*** AVAILABLE RECORDS Section Begins ***

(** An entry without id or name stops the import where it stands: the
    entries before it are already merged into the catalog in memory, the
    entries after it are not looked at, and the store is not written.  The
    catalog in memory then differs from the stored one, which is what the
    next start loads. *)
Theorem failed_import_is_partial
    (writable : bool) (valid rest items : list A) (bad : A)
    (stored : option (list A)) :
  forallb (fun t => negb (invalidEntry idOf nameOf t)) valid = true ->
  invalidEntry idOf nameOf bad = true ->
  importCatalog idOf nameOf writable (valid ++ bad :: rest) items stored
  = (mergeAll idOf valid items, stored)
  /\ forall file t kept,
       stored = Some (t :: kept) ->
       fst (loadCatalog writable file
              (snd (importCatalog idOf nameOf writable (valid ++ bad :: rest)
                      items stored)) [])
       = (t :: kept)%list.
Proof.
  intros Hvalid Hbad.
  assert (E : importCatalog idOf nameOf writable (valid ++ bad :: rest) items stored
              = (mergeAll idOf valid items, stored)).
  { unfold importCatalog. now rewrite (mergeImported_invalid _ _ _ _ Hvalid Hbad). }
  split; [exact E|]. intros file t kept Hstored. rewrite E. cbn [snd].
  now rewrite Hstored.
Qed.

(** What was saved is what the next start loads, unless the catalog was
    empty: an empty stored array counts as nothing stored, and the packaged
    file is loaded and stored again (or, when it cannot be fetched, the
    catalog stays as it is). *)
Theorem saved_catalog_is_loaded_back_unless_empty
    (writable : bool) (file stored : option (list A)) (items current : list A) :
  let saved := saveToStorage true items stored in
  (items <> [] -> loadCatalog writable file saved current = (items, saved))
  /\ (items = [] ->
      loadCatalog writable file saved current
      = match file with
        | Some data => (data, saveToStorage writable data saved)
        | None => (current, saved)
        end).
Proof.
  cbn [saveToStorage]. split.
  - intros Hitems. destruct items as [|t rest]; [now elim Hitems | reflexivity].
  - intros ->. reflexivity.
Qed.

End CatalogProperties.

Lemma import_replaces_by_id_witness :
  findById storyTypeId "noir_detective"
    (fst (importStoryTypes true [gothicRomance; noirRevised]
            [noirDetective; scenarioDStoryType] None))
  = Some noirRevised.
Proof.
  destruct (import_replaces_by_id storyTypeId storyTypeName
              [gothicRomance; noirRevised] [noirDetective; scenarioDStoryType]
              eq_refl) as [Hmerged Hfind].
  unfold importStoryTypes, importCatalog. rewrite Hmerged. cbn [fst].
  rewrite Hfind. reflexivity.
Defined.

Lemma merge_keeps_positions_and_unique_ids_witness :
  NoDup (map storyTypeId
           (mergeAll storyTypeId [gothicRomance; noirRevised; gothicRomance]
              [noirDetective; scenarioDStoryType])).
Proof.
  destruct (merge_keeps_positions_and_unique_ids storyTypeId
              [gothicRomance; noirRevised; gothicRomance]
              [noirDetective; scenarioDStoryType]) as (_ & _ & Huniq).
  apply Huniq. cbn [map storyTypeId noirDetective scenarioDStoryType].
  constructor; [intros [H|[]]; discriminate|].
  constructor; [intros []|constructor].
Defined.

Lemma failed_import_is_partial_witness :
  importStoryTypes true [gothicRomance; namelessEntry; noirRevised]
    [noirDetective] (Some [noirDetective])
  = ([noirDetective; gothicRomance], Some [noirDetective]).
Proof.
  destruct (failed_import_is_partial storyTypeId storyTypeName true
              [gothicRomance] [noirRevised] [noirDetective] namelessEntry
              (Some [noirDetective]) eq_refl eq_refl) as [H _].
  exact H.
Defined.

*** AVAILABLE RECORDS Section Ends ***

▸ TO DO
What you retype should run from the first line of the entries above through the line containing "let saved := saveToStorage", exactly and in full.

▸ SOLUTION
(** An entry without id or name stops the import where it stands: the
    entries before it are already merged into the catalog in memory, the
    entries after it are not looked at, and the store is not written.  The
    catalog in memory then differs from the stored one, which is what the
    next start loads. *)
Theorem failed_import_is_partial
    (writable : bool) (valid rest items : list A) (bad : A)
    (stored : option (list A)) :
  forallb (fun t => negb (invalidEntry idOf nameOf t)) valid = true ->
  invalidEntry idOf nameOf bad = true ->
  importCatalog idOf nameOf writable (valid ++ bad :: rest) items stored
  = (mergeAll idOf valid items, stored)
  /\ forall file t kept,
       stored = Some (t :: kept) ->
       fst (loadCatalog writable file
              (snd (importCatalog idOf nameOf writable (valid ++ bad :: rest)
                      items stored)) [])
       = (t :: kept)%list.
Proof.
  intros Hvalid Hbad.
  assert (E : importCatalog idOf nameOf writable (valid ++ bad :: rest) items stored
              = (mergeAll idOf valid items, stored)).
  { unfold importCatalog. now rewrite (mergeImported_invalid _ _ _ _ Hvalid Hbad). }
  split; [exact E|]. intros file t kept Hstored. rewrite E. cbn [snd].
  now rewrite Hstored.
Qed.

(** What was saved is what the next start loads, unless the catalog was
    empty: an empty stored array counts as nothing stored, and the packaged
    file is loaded and stored again (or, when it cannot be fetched, the
    catalog stays as it is). *)
Theorem saved_catalog_is_loaded_back_unless_empty
    (writable : bool) (file stored : option (list A)) (items current : list A) :
  let saved := saveToStorage true items stored in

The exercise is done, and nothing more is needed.